The Rust crate implements the PlushieWidget trait. The crate’s own
Cargo.toml declares the widget under
[package.metadata.plushie.widget]:
[package.metadata.plushie.widget]
type_name = "gauge"
constructor = "gauge::GaugeExtension::new()"
Wire the crate into your app by adding it to gleam.toml:
[plushie]
native_widgets = ["native/gauge"]
gleam run -m plushie/build reads the list, generates a virtual
renderer crate with the widget crates as path dependencies, and
invokes cargo-plushie to produce the renderer binary. See the
Custom Widgets reference for the
full Rust trait and command payload details, and the plushie-demos
repository’s gauge-demo for a minimal end-to-end crate layout.

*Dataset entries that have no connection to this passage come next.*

Definition policy_service : PS.INetPolicyService NetPolicyService := {|
  PS.SetPolicyByUid uid policy := by_rule (PR.TransPolicyToRule uid policy);
  PS.GetPolicyByUid uid := guarded_get 0 (fun s => PR.GetPolicyByUid uid (netPolicyRule s));
  PS.GetUidsByPolicy policy := guarded_get [] (fun s => PR.GetUidsByPolicy policy [] (netPolicyRule s));
  PS.IsUidNetAllowed_metered := IsUidNetAllowed_metered;
  PS.IsUidNetAllowed_iface := IsUidNetAllowed_iface;
  PS.RegisterNetPolicyCallback c := guarded (fun s => let '(r, l) := callback_Register c (callbacks s) in (r, set_callbacks l s));
  PS.UnregisterNetPolicyCallback c := guarded (fun s => let '(r, l) := callback_Unregister c (callbacks s) in (r, set_callbacks l s));
  PS.SetNetQuotaPolicies l := by_traffic (PT.UpdateQuotaPolicies l traffic_env);
  PS.GetNetQuotaPolicies := guarded_get [] (fun s => PT.GetNetQuotaPolicies (netPolicyTraffic s));
  PS.ResetPolicies := ResetPolicies;
  PS.SetBackgroundPolicy allow := by_rule (PR.SetBackgroundPolicy allow);
  PS.GetBackgroundPolicy := guarded_get false (fun s => PR.GetBackgroundPolicy (netPolicyRule s));
  PS.GetBackgroundPolicyByUid uid := guarded_get 0 (fun s => PR.GetBackgroundPolicyByUid uid (netPolicyRule s));
  PS.UpdateRemindPolicy t i r := by_traffic (PT.UpdateRemindPolicy t i r traffic_env);
  PS.SetDeviceIdleTrustlist uids b := by_firewall (PF.SetDeviceIdleTrustlist uids b);
  PS.GetDeviceIdleTrustlist := guarded_get [] (fun s => PF.GetDeviceIdleTrustlist (netPolicyFirewall s));
  PS.SetDeviceIdlePolicy b := by_firewall (PF.UpdateDeviceIdlePolicy b);
  PS.GetPowerSaveTrustlist := guarded_get [] (fun s => PF.GetPowerSaveTrustlist (netPolicyFirewall s));
  PS.SetPowerSaveTrustlist uids b := by_firewall (PF.SetPowerSaveTrustlist uids b);
  PS.SetPowerSavePolicy b := by_firewall (PF.UpdatePowerSavePolicy b);
  PS.SetNetworkAccessPolicy uid policy flag := by_access (ASV.SetNetworkAccessPolicy sz loaded uid policy flag);
  PS.GetNetworkAccessPolicy parameter s := let '(r, p) := ASV.GetNetworkAccessPolicy file env parameter (policies s) in (r, set_policies p s);
  PS.GetSelfNetworkAccessPolicy s := let '(r, p) := ASV.GetSelfNetworkAccessPolicy file env callingUid (policies s) in (r, set_policies p s);
  PS.NotifyNetAccessPolicyDiag := NotifyNetAccessPolicyDiag;
  PS.SetNicTrafficAllowed l b := guarded (fun s => let '(r, w) := NicTraffic l b (native s) in (r, set_native w s));
  PS.SetInternetAccessByIpForWifiShare a f b i s := let '(r, w) := WifiShare a f b i (native s) in (r, set_native w s);
  PS.SetIdleDenyPolicy b := by_firewall (PF.UpdateIdleDenyPolicy b);
  PS.SetUidsDeniedListChain uids b := by_firewall (PF.SetUidsDeniedListChain uids b);
  PS.AddNetworkAccessPolicy names := by_access (ASV.AddNetworkAccessPolicy sz loaded file env names);
  PS.RemoveNetworkAccessPolicy names := by_access (ASV.RemoveNetworkAccessPolicy sz loaded file env names)
|}.

End Service.
Arguments NetPolicyService W D : clear implicits.

(** ** Clients of the service *)

Section Clients.
Context (sz : BPF.Sizes) (file : option (list AC.Item)).
Context {W : Type} {PN : PolicyNetsys W} {D : Type} `{L : AS.RdbLaws D}.
Context (traffic_env : PT.Env) (dialog : option bool).
Context (NicTraffic : list string -> bool -> W -> Z * W) (WifiShare : string -> Z -> bool -> string -> W -> Z * W).
Context {P : Type} {PI : Parcel.IParcel P} {PL : Parcel.ParcelLaws P}.
(** The constants and functions of the system that the stub uses. *)
Context (ERR_FLATTEN_OBJECT ERR_INVALID : Z) (after_failed : string -> string) (IPC_default : Z -> P -> P -> Z * P * P).
Context (U : gset Z) (U_width : forall u, u ∈ U -> in_width 32 u) (U_fits : (size U <= BPF.UID_ACCESS_POLICY_ARRAY_SIZE sz)%nat).

(** The service as a call finds it: with the applications installed at the time, and the caller. *)
Definition the_service (env : ASV.Env) (callingUid : Z) : PS.INetPolicyService (NetPolicyService W D) :=
  policy_service sz true file traffic_env env callingUid dialog NicTraffic WifiShare.

(** A call of a client: the user of the process, what the service finds, and the call. *)
Record ClientCall := mkClientCall { cc_uid : Z; cc_env : ASV.Env; cc_calling : Z; cc_call : PP.PolicyCall }.

Implicit Types (s : NetPolicyService W D) (a : AR.Spec) (c : PP.PolicyCall) (x : ClientCall).

(** A query reads the file of the configuration when it comes across an application. *)
Definition query_config (env : ASV.Env) (parameter : AccessPolicyParameter) (u : AC.NetAccessPolicyConfigUtils) : AC.NetAccessPolicyConfigUtils :=
  match ASV.bundleMgr env with
  | None => u
  | Some b =>
      if ap_flag parameter then
        match ASV.GetNameForUid b (s32 (ap_uid parameter)) with Some _ => AC.Init file u | None => u end
      else match ASV.GetApplicationInfos b (ap_callingUid parameter / ASV.BASE_USER_RANGE b) with Some (_ :: _) => AC.Init file u | _ => u end
  end.

(** What a call does to the table and the configuration: see [AccessRun.spec_event]. *)
Definition spec_call (env : ASV.Env) (callingUid : Z) c a : AR.Spec :=
  let query p := AR.mkSpec (AR.table a) (query_config env p (AR.config a)) (AR.wait a) in
  match c with
  | PP.CSetNetworkAccessPolicy uid policy flag => AR.spec_event file (AR.ESet uid policy flag) a
  | PP.CAddNetworkAccessPolicy names => AR.spec_event file (AR.EConfigAdd env names) a
  | PP.CRemoveNetworkAccessPolicy names => AR.spec_event file (AR.EConfigRemove env names) a
  | PP.CGetNetworkAccessPolicy parameter _ => query parameter
  | PP.CGetSelfNetworkAccessPolicy => query (mkAccessParameter true callingUid callingUid)
  | _ => a
  end.
Definition spec_client x a : AR.Spec := spec_call (cc_env x) (cc_calling x) (PP.received (cc_uid x) (cc_call x)) a.

(** Policies are set for the users of [U], and the applications of the configuration are among them. *)
Definition access_ok x : Prop :=
  match cc_call x with
  | PP.CSetNetworkAccessPolicy uid _ _ => uid ∈ U
  | PP.CAddNetworkAccessPolicy _ | PP.CRemoveNetworkAccessPolicy _ => ASV.knows U (cc_env x)
  | _ => True
  end.

(** The databases, the map of the kernel and the configuration are those of the specification. *)
Definition access_rel a (p : ASV.Service D) : Prop := ASV.Rel U (AR.table a) p /\ ASV.configs p = AR.config a.

Lemma list_configs infos : forall (o : AS.NetAccessPolicyRDB D) u (l : gmap Z NetworkAccessPolicy),
  (foldl (fun q e => ASV.list_one file e q) (o, u, l) infos).1.2 = match infos with [] => u | _ => AC.Init file u end.
Proof.
  induction infos as [|e infos IH]; intros o u l; [done|]. cbn [foldl]. unfold ASV.list_one at 2. destruct (AS.QueryByUid _ _) as [found o'].
  assert (Eu : (AC.UpdateNetworkAccessPolicyFromConfig file e.2 (ASV.with_row found ASV.fresh_policy) u).2 = AC.Init file u).
  { unfold AC.UpdateNetworkAccessPolicyFromConfig, AC.GetNetAccessPolicyConfig. by destruct (list_find _ _) as [[? ?]|]. }
  destruct (AC.UpdateNetworkAccessPolicyFromConfig _ _ _ _) as [q u']. cbn [snd] in Eu. subst u'. rewrite IH. destruct infos; [done|].
  unfold AC.Init. destruct (AC.isInit_ u) eqn:E; [by rewrite E|done].
Qed.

Native widgets are an escape hatch. Most apps never need them. When a profiler points at canvas drawing or when the problem is fundamentally not expressible as canvas shapes, reach for native. Otherwise, prefer composite widgets; they hot-reload, run under the JavaScript target, and ship without a Rust toolchain.
Try it
Custom widgets to build next in the pad:
- Extract the preview pane into a widget that takes the compiled experiment module and renders it.
- Add a
CollapsiblePanelwidget usingwidget.with_handlerandEmitto tell the parent when it expands or collapses. - Wrap an animated widget (a sparkline of recent events) that uses
subscriptionsto drive a timer only while the log is expanded. - Build a mini colour swatch widget that emits a hex string on click.